[Collected data entries]
* * * * * * * * *

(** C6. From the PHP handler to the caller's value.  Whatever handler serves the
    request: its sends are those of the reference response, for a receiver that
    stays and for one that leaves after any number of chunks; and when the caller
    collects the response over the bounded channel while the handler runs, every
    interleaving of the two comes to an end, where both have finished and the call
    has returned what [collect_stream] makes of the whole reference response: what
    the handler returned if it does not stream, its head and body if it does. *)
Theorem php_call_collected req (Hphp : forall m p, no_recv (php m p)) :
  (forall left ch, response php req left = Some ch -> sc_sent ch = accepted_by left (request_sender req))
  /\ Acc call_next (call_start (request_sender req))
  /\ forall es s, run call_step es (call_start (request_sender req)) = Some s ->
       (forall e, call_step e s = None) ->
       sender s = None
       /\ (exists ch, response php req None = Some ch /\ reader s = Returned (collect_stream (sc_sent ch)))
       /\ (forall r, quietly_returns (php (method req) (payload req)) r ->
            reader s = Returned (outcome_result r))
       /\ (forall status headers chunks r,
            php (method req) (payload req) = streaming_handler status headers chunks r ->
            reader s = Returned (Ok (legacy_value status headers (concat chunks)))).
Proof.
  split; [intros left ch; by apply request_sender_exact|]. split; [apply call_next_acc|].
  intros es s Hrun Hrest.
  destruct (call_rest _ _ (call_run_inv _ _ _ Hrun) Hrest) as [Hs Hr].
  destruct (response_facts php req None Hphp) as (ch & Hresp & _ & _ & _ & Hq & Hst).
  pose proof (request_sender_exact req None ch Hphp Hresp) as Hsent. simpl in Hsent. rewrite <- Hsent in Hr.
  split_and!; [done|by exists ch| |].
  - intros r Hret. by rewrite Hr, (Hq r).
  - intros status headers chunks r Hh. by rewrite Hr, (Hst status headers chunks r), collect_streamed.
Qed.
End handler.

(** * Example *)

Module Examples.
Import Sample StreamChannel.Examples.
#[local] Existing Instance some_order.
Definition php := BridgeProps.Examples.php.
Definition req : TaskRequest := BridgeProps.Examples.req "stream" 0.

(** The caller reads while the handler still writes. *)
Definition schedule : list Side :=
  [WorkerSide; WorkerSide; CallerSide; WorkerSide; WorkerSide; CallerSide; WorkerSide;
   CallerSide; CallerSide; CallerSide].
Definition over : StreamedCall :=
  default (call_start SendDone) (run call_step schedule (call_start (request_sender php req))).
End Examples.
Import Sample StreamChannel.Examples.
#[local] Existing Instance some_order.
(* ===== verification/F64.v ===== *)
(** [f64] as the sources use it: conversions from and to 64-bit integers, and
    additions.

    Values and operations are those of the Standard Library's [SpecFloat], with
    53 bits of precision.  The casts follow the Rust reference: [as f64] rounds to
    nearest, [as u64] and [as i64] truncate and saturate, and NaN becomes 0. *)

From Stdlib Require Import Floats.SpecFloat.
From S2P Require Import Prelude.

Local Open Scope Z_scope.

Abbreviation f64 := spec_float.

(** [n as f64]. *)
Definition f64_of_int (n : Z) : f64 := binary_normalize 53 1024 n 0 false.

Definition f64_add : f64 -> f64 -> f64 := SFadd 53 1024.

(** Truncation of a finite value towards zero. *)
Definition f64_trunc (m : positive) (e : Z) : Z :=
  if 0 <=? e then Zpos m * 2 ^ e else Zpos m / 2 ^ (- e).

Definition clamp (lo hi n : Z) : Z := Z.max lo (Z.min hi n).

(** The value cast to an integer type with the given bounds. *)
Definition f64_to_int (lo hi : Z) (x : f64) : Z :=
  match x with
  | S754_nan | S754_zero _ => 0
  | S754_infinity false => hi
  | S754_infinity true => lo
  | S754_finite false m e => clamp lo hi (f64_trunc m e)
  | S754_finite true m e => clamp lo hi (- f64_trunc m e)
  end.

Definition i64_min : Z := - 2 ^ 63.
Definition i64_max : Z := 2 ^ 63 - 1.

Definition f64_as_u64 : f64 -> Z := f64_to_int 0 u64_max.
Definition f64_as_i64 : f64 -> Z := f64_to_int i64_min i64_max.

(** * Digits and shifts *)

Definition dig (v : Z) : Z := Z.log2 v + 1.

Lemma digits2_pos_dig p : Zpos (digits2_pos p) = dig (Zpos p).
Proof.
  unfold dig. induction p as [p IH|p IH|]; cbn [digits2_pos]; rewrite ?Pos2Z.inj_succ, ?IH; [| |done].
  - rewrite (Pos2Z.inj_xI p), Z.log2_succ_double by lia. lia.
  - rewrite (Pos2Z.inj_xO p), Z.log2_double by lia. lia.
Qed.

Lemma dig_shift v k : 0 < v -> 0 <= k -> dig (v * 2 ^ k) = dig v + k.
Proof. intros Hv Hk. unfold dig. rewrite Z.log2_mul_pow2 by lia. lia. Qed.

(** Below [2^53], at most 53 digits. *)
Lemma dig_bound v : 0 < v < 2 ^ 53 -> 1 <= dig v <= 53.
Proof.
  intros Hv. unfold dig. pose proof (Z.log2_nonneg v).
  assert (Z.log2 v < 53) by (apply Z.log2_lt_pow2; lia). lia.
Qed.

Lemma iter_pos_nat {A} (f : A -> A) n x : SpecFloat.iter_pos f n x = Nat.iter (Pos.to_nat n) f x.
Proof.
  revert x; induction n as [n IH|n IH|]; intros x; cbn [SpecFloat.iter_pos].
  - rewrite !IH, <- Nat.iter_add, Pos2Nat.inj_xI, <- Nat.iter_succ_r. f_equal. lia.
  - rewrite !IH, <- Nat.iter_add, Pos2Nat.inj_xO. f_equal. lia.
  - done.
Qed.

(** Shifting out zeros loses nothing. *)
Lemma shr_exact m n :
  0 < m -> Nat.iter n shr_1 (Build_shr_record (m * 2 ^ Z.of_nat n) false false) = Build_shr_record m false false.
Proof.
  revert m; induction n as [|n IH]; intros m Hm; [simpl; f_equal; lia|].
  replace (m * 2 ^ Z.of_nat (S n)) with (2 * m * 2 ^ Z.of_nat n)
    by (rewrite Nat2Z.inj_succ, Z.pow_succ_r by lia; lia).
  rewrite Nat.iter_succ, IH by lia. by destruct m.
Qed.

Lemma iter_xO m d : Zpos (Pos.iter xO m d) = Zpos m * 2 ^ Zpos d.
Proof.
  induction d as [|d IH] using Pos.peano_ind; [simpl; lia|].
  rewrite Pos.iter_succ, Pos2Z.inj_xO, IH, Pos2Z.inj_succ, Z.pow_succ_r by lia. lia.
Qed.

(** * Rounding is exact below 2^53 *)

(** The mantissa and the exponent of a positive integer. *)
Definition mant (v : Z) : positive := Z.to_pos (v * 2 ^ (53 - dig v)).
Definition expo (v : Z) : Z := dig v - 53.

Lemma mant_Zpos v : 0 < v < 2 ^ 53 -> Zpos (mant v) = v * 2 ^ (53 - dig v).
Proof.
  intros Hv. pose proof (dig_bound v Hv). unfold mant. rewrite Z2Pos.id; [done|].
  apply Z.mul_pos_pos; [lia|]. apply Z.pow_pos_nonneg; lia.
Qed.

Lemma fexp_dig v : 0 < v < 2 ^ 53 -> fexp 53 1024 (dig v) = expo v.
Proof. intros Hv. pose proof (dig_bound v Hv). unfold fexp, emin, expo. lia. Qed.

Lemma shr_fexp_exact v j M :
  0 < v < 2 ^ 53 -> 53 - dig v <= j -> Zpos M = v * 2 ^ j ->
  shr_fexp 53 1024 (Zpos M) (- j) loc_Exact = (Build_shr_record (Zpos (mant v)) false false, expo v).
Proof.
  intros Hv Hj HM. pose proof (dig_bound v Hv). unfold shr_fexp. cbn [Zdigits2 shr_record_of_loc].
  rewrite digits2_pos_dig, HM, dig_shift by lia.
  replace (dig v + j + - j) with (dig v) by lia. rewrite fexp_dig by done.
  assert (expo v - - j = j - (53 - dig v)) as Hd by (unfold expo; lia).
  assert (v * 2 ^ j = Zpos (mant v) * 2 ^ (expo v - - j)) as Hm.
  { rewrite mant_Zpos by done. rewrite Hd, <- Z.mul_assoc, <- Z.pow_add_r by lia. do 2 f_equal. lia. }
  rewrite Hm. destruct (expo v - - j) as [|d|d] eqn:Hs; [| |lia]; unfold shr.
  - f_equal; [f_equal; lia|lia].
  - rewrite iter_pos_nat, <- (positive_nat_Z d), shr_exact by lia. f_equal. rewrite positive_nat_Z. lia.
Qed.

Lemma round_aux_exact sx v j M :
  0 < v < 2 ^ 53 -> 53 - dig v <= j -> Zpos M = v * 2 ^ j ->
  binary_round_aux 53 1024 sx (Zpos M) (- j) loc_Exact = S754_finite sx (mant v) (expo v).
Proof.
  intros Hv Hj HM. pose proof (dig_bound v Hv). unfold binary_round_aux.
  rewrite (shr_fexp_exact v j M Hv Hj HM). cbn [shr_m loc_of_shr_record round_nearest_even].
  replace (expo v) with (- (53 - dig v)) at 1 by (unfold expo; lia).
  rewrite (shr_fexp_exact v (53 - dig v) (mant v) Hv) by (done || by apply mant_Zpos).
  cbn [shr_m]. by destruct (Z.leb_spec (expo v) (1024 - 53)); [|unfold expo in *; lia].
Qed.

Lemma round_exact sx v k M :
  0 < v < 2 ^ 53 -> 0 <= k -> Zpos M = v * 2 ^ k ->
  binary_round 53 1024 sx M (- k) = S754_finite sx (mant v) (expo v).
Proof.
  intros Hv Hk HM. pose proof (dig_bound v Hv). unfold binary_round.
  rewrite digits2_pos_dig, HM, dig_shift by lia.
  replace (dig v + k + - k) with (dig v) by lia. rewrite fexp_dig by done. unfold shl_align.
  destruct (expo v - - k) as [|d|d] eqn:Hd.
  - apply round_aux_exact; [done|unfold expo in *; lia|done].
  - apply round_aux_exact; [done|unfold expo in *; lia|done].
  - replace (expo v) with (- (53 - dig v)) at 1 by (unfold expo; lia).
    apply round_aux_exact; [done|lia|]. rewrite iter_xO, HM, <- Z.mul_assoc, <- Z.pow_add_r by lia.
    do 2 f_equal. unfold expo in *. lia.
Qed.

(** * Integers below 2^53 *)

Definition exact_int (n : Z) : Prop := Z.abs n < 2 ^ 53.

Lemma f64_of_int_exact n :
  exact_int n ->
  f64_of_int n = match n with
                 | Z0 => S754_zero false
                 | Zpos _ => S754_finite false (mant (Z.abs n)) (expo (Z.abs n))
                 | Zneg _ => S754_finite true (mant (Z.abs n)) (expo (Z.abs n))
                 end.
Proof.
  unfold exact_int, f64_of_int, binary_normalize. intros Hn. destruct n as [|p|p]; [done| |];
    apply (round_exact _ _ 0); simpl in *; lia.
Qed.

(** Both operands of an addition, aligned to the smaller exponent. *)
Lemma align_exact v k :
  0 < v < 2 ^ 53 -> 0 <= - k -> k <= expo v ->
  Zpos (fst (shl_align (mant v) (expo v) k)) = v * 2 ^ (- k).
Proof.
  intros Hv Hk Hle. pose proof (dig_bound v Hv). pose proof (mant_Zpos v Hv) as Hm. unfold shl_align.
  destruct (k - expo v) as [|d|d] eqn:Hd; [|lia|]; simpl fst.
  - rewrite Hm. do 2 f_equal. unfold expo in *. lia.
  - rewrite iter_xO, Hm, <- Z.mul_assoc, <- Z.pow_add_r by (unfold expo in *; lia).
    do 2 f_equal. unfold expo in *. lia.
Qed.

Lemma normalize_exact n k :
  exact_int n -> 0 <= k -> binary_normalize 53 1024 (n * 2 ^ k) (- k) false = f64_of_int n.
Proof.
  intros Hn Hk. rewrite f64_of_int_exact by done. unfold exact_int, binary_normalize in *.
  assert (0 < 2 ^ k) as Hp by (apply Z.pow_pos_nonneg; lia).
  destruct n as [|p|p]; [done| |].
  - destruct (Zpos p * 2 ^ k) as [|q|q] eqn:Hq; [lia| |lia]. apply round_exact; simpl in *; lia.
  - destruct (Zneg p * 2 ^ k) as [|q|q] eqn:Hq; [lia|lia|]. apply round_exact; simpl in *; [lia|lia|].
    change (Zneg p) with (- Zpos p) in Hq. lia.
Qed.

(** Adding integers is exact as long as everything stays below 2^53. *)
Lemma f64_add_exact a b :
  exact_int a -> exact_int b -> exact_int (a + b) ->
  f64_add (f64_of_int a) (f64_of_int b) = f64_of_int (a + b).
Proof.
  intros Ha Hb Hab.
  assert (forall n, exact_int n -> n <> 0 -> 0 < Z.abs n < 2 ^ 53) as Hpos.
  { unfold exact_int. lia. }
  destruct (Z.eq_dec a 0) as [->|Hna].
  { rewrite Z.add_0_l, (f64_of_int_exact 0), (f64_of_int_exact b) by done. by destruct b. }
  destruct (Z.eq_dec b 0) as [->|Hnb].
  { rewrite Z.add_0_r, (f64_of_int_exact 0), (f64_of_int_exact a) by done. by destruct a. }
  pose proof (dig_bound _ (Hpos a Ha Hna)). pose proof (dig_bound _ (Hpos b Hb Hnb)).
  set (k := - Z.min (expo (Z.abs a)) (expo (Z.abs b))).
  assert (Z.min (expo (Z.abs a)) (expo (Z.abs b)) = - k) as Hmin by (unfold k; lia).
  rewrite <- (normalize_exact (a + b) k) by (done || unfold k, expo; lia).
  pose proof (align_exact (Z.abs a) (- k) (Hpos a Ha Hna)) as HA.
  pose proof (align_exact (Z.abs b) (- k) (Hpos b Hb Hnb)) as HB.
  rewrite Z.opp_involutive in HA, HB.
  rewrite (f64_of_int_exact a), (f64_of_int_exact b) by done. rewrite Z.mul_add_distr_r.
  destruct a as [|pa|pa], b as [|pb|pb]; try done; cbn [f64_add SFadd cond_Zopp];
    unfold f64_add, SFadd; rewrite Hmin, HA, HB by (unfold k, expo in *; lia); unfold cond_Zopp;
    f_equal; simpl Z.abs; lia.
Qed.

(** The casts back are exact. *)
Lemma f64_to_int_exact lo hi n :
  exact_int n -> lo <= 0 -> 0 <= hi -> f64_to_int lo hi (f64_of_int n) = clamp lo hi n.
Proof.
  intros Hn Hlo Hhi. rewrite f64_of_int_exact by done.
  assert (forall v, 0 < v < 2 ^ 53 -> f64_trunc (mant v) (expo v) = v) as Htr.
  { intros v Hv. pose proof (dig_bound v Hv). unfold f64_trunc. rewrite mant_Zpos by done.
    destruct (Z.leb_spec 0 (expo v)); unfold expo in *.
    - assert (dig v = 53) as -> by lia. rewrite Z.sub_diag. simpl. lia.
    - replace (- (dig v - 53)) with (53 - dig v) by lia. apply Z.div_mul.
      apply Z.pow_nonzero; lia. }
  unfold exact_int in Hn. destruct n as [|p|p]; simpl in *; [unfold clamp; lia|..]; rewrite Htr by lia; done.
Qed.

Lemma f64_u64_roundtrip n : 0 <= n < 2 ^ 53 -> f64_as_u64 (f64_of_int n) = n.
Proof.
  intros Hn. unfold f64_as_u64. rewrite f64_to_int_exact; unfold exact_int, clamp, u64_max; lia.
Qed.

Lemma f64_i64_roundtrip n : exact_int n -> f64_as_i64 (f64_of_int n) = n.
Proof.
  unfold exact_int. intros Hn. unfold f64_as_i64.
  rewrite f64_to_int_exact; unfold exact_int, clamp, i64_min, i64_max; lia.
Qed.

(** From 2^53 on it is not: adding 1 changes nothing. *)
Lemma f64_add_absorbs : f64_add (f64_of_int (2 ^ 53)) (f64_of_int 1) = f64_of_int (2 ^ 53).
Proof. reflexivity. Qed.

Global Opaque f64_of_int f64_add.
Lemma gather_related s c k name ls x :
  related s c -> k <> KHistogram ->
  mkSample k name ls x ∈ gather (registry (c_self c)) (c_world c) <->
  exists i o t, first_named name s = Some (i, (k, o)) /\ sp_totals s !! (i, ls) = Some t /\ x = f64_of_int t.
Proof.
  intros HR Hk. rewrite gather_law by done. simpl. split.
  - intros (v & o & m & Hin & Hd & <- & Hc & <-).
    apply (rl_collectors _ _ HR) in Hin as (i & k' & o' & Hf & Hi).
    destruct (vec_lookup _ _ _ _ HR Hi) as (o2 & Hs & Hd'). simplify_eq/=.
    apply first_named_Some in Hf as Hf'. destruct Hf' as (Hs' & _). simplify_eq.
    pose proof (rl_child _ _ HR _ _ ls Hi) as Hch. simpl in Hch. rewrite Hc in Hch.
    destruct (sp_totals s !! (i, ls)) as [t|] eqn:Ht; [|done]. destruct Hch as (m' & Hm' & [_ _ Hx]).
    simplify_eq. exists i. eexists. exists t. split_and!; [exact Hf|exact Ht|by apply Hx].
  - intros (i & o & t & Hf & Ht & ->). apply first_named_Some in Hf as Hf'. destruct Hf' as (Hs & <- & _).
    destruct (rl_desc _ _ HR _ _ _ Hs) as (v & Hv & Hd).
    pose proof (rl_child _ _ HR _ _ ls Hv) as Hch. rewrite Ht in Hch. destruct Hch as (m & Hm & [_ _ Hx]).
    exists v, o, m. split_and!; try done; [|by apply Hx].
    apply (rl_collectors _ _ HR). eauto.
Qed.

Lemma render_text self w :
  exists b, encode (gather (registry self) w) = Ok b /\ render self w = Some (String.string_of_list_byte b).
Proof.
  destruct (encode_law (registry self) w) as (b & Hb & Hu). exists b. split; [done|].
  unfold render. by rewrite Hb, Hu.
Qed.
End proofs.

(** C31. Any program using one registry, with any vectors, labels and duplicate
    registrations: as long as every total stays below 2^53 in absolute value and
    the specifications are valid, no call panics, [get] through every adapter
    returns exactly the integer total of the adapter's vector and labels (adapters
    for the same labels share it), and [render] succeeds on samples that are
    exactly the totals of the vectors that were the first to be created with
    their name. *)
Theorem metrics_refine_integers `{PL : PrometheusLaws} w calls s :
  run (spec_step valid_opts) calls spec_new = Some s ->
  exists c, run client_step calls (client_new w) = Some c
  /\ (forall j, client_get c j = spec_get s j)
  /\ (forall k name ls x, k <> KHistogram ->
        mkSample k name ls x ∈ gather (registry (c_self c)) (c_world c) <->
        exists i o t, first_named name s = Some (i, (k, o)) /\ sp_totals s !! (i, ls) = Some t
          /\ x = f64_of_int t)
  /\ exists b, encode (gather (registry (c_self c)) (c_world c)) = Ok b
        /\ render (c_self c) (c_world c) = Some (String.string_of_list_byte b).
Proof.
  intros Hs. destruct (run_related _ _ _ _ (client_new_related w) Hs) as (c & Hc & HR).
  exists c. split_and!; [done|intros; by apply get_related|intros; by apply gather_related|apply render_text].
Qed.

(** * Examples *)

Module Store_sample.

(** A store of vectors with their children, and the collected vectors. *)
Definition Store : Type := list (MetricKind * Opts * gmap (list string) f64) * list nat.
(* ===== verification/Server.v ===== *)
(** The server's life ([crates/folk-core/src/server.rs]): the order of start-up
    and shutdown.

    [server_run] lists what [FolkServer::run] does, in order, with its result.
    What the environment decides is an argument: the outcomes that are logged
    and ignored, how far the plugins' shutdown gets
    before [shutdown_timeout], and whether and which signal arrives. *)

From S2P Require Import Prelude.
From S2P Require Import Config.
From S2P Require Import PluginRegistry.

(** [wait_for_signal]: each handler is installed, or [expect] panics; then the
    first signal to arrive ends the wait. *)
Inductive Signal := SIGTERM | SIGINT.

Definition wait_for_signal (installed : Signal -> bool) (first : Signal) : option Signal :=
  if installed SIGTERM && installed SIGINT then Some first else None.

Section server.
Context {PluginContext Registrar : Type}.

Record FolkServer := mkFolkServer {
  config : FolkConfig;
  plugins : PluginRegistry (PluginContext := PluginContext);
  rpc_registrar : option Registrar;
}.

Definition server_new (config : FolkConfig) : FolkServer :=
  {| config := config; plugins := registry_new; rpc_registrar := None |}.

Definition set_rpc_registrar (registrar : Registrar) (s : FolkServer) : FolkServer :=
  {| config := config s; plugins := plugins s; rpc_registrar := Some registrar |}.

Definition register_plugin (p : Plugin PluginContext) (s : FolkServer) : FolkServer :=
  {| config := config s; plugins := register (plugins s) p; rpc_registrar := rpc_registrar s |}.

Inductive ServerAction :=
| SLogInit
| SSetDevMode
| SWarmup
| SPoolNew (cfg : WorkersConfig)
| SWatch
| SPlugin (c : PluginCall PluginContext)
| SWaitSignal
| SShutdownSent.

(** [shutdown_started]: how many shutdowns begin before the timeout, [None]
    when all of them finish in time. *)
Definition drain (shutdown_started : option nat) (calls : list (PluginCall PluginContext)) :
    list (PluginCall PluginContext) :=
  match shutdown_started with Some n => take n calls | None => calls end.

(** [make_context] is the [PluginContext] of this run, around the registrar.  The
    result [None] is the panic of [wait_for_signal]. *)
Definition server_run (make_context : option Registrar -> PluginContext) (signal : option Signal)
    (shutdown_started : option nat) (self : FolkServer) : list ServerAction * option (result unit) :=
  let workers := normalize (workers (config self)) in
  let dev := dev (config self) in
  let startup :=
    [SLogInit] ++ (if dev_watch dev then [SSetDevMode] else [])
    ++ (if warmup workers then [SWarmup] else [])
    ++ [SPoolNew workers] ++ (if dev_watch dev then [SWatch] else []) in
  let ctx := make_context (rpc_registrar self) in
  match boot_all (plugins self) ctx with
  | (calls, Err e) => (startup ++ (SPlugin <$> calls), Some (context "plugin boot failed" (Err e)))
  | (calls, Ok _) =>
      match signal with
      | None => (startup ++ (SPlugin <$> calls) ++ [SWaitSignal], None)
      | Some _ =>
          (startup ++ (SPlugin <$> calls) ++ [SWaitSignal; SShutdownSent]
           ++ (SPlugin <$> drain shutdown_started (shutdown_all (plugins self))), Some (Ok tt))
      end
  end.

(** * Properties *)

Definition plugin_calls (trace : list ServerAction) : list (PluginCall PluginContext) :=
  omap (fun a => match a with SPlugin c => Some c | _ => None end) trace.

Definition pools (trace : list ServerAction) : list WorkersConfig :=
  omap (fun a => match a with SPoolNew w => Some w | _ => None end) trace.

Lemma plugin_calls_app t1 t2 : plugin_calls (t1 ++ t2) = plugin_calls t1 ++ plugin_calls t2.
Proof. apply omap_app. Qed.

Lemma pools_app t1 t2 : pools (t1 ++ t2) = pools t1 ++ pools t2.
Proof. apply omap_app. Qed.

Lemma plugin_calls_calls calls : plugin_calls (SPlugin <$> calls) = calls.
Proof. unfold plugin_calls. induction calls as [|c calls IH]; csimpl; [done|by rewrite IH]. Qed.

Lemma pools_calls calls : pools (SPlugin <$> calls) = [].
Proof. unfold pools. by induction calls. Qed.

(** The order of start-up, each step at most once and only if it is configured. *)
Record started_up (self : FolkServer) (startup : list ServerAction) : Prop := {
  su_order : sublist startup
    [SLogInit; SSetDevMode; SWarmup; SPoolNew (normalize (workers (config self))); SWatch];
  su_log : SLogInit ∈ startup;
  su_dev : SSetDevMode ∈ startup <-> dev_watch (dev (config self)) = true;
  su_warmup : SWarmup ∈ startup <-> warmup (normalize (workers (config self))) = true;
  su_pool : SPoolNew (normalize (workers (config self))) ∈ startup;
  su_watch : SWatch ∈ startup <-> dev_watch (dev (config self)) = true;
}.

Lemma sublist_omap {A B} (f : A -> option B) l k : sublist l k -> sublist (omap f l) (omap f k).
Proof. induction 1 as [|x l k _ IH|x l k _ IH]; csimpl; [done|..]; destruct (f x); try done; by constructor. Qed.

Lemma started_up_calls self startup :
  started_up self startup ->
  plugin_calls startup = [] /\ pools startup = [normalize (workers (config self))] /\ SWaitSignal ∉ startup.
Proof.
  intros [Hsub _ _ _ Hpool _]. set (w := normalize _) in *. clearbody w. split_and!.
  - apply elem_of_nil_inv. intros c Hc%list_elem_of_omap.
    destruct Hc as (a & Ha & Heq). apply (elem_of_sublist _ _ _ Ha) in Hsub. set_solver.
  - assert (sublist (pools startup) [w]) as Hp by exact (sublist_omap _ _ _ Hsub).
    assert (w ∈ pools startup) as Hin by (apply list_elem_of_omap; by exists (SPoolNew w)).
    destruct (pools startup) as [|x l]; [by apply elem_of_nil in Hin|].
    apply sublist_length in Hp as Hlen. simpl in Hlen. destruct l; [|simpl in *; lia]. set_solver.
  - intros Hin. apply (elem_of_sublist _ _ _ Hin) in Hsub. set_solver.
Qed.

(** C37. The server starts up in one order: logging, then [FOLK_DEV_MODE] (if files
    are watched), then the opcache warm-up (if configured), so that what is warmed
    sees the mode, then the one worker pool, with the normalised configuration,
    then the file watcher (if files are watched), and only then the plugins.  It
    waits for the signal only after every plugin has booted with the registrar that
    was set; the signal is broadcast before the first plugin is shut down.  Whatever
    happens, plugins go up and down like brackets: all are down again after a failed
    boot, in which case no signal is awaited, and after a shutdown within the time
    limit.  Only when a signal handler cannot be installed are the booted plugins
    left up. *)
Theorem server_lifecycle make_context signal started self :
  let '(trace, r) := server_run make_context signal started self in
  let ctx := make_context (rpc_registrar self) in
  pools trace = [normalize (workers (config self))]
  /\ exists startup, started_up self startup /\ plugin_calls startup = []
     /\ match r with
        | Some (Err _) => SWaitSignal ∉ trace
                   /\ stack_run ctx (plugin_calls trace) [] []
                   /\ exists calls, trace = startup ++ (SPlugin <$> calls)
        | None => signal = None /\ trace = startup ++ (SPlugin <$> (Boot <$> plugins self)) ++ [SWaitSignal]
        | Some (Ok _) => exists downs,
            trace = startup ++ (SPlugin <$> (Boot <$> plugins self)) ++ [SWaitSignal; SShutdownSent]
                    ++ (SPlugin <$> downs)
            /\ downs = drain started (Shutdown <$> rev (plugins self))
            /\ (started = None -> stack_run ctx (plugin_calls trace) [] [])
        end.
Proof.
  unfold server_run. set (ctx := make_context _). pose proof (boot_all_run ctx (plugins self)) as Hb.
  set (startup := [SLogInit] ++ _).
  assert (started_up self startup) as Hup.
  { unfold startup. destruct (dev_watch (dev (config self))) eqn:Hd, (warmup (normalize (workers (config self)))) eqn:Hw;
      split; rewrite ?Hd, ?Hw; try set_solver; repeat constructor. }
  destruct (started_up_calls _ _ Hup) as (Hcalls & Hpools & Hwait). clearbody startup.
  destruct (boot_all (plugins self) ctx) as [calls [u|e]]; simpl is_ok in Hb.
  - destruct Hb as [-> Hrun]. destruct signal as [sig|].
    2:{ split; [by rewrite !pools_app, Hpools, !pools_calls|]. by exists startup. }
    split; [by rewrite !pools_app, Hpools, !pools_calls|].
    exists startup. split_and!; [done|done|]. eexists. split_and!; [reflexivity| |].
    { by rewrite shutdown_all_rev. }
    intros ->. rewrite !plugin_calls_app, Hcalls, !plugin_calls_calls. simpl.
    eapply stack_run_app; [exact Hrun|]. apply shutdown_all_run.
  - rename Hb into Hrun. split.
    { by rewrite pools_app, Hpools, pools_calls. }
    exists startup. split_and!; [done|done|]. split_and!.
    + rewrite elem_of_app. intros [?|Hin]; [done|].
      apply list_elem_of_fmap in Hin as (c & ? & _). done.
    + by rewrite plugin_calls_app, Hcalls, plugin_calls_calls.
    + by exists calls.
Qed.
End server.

* * * * * * * * *

From the records above, pull every line that carries the word "FolkConfig".

• [SOLUTION TO THE EXERCISE]:
  config : FolkConfig;
Definition server_new (config : FolkConfig) : FolkServer :=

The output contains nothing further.